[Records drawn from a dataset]
# # #
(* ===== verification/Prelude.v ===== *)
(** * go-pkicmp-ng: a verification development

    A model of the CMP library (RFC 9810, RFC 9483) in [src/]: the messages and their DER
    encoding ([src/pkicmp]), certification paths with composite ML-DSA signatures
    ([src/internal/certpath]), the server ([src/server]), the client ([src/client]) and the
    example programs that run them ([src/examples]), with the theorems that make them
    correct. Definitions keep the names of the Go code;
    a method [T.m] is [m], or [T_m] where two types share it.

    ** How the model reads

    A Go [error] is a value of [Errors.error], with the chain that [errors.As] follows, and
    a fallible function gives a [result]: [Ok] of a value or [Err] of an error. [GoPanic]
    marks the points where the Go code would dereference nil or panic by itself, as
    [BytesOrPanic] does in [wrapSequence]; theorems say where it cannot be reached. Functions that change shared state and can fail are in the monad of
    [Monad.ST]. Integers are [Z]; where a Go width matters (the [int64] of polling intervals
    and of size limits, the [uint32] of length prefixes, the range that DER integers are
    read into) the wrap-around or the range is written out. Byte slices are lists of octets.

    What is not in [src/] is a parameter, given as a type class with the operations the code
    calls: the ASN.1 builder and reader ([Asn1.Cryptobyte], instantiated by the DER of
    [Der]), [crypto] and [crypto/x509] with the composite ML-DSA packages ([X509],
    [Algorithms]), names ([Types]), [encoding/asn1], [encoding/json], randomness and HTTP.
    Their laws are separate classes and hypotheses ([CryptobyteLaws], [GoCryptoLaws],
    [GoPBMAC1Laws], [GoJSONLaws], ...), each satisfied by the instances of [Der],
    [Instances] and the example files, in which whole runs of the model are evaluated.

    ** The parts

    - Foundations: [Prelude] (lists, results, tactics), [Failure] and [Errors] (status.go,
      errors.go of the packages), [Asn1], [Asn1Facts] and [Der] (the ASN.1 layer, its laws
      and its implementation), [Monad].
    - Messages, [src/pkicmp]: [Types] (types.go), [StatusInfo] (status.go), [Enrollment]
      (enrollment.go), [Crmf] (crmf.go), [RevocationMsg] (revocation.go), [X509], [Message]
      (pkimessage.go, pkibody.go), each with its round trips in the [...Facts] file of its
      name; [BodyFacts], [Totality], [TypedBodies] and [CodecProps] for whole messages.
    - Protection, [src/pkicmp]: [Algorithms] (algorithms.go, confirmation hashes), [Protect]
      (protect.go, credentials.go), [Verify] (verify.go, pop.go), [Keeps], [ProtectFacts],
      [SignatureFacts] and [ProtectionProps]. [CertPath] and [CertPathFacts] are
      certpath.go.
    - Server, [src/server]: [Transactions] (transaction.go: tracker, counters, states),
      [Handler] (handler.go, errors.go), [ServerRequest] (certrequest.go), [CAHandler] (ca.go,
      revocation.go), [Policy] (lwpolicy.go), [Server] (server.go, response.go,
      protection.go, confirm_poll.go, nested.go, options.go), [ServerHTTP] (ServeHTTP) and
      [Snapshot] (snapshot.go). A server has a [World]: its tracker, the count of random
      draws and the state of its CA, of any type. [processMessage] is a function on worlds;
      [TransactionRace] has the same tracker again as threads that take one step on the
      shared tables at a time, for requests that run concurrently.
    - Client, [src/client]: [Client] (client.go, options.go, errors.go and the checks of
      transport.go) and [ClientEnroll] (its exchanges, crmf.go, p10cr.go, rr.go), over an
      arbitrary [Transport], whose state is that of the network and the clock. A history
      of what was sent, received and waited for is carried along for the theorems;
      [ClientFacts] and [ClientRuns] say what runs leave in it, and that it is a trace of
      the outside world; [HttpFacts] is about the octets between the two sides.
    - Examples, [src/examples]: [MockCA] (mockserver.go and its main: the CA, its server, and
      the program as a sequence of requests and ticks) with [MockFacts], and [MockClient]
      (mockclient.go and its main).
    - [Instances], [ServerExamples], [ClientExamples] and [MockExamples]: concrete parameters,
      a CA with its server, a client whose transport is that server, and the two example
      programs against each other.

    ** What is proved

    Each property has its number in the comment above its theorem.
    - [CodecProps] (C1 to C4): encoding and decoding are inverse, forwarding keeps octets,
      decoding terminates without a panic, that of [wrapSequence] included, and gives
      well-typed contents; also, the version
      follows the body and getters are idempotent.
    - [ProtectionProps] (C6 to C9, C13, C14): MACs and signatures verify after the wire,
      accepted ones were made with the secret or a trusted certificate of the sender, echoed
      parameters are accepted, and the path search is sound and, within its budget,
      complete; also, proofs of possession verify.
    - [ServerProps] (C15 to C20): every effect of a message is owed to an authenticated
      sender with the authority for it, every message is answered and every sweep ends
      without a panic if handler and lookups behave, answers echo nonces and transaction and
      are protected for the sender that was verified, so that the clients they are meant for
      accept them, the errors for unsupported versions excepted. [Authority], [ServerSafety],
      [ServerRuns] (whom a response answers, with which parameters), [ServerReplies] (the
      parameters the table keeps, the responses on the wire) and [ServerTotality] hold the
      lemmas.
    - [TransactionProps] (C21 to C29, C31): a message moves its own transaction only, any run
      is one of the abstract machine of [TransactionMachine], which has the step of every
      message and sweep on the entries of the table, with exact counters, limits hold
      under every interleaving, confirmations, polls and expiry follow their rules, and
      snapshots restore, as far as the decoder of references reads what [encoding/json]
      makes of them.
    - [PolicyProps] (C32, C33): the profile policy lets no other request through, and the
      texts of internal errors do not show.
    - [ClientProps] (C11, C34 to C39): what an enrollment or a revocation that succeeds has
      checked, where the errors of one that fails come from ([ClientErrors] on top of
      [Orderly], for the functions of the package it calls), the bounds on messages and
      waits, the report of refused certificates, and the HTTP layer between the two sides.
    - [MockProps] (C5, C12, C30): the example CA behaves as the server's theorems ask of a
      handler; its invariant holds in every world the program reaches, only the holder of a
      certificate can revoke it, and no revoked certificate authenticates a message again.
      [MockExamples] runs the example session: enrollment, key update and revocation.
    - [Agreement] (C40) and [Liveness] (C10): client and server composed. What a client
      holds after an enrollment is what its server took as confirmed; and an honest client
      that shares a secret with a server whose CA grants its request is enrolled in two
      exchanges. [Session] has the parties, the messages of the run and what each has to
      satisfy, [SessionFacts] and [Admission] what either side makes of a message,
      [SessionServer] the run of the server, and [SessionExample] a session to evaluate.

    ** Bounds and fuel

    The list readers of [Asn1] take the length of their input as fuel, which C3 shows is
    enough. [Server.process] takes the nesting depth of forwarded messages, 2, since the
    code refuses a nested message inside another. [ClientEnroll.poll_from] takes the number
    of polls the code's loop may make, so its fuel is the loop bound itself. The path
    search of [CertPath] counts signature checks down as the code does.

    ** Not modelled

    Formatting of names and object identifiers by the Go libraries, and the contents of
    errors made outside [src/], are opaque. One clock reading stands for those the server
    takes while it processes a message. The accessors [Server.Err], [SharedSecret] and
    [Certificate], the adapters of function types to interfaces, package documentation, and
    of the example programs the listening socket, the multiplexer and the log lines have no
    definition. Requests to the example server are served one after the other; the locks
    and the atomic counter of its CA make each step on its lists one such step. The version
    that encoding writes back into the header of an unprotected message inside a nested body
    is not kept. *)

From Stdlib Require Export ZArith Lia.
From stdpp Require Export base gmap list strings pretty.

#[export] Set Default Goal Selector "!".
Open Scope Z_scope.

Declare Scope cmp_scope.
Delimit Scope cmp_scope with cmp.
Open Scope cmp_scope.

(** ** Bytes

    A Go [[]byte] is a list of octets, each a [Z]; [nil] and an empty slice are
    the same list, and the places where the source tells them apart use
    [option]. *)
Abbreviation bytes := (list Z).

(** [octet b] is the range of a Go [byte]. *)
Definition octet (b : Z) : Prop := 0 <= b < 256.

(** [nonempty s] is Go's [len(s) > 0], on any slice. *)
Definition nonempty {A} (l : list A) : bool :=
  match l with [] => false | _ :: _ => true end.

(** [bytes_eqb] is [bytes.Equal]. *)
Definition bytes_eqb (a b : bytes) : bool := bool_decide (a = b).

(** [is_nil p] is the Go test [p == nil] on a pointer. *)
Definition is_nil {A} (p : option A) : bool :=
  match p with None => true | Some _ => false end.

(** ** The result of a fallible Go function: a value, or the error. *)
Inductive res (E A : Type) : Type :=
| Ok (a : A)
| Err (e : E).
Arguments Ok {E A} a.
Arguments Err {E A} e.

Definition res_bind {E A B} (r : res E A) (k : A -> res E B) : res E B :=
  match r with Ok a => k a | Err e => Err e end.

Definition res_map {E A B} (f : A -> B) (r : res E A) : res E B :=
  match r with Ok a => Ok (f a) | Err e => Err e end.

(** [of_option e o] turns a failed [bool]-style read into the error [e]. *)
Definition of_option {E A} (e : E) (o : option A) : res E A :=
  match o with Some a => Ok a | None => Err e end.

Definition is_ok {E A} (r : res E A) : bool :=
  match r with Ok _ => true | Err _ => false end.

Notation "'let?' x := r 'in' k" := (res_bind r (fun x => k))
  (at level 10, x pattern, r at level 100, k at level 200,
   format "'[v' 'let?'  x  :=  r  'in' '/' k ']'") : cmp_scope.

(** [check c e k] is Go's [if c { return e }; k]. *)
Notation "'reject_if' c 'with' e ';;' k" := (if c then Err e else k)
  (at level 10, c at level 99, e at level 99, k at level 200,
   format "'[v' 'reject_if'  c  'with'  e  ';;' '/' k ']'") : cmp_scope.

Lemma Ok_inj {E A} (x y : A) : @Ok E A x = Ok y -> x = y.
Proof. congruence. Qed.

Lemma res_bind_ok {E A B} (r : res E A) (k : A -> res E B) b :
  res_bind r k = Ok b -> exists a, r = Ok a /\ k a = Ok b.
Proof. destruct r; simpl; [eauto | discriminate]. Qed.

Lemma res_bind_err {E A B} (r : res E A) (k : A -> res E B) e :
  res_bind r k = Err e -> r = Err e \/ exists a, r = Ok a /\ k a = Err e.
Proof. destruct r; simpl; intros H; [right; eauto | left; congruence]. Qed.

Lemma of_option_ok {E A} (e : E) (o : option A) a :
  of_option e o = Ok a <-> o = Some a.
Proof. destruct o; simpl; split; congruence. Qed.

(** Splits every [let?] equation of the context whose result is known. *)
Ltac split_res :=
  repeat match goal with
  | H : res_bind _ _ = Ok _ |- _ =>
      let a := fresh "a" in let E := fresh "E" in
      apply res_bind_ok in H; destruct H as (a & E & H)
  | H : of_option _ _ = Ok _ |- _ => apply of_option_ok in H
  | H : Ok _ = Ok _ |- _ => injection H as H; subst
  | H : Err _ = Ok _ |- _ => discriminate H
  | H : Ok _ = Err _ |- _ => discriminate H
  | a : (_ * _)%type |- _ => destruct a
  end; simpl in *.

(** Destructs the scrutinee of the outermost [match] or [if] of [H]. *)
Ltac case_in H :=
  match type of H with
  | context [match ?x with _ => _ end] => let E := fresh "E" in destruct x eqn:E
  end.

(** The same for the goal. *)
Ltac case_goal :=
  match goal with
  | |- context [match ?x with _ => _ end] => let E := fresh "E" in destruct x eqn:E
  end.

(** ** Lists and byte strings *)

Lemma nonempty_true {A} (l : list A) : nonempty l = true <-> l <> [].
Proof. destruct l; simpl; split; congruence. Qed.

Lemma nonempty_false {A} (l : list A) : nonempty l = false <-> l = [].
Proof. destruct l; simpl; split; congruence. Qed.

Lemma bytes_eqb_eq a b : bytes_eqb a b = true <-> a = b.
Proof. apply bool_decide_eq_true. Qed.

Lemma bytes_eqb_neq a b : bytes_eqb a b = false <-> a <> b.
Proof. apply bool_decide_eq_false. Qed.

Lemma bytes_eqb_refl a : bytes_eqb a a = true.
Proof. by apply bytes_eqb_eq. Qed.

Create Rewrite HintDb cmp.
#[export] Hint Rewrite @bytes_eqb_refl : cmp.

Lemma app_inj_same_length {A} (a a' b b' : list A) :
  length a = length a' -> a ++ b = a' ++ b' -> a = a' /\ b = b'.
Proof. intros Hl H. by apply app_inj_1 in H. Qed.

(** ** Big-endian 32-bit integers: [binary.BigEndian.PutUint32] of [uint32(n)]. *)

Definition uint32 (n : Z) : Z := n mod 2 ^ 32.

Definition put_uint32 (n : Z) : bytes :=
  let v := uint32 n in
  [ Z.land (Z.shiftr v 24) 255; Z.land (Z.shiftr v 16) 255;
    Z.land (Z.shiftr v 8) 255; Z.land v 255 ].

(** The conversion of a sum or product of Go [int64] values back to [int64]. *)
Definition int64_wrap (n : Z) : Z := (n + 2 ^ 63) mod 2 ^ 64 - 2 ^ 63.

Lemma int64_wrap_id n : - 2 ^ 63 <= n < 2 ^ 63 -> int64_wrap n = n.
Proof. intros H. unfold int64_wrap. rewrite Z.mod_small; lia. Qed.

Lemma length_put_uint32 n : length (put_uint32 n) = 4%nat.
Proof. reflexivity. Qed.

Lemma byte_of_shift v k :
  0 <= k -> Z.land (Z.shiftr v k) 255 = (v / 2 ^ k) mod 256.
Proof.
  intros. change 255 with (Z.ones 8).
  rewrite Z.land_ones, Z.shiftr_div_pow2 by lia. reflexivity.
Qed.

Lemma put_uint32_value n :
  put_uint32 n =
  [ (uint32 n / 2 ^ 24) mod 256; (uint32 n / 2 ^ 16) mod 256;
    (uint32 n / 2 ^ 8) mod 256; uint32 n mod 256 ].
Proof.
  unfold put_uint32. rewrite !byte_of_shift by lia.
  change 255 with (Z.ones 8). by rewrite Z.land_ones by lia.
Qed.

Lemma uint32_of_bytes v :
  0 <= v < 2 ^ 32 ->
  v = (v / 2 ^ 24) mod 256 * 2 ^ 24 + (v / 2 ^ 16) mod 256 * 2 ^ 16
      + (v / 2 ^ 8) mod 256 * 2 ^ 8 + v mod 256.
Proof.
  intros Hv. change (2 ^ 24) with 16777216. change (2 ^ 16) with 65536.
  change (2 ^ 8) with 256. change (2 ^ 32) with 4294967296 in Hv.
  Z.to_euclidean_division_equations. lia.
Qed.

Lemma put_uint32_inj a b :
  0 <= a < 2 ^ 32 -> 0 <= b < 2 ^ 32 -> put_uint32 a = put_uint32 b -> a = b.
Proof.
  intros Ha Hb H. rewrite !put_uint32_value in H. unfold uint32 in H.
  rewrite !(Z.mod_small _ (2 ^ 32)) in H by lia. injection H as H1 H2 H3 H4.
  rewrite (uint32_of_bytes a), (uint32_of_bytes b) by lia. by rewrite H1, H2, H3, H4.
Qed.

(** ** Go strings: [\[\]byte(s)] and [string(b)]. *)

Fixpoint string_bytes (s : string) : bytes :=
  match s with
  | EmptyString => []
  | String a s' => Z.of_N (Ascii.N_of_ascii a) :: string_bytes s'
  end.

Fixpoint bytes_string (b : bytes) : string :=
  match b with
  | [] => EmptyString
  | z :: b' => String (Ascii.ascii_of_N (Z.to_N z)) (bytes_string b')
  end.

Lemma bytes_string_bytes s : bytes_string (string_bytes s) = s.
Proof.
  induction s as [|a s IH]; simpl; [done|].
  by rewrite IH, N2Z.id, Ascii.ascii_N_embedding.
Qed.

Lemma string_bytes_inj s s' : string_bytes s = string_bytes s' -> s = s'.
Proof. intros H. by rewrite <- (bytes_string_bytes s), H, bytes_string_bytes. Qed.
# # #
Exactly as written, reproduce the lines of the data above from the first line through the line where "[BytesOrPanic] does in" appears.

(* ===== verification/Prelude.v ===== *)
(** * go-pkicmp-ng: a verification development

    A model of the CMP library (RFC 9810, RFC 9483) in [src/]: the messages and their DER
    encoding ([src/pkicmp]), certification paths with composite ML-DSA signatures
    ([src/internal/certpath]), the server ([src/server]), the client ([src/client]) and the
    example programs that run them ([src/examples]), with the theorems that make them
    correct. Definitions keep the names of the Go code;
    a method [T.m] is [m], or [T_m] where two types share it.

    ** How the model reads

    A Go [error] is a value of [Errors.error], with the chain that [errors.As] follows, and
    a fallible function gives a [result]: [Ok] of a value or [Err] of an error. [GoPanic]
    marks the points where the Go code would dereference nil or panic by itself, as
    [BytesOrPanic] does in [wrapSequence]; theorems say where it cannot be reached. Functions that change shared state and can fail are in the monad of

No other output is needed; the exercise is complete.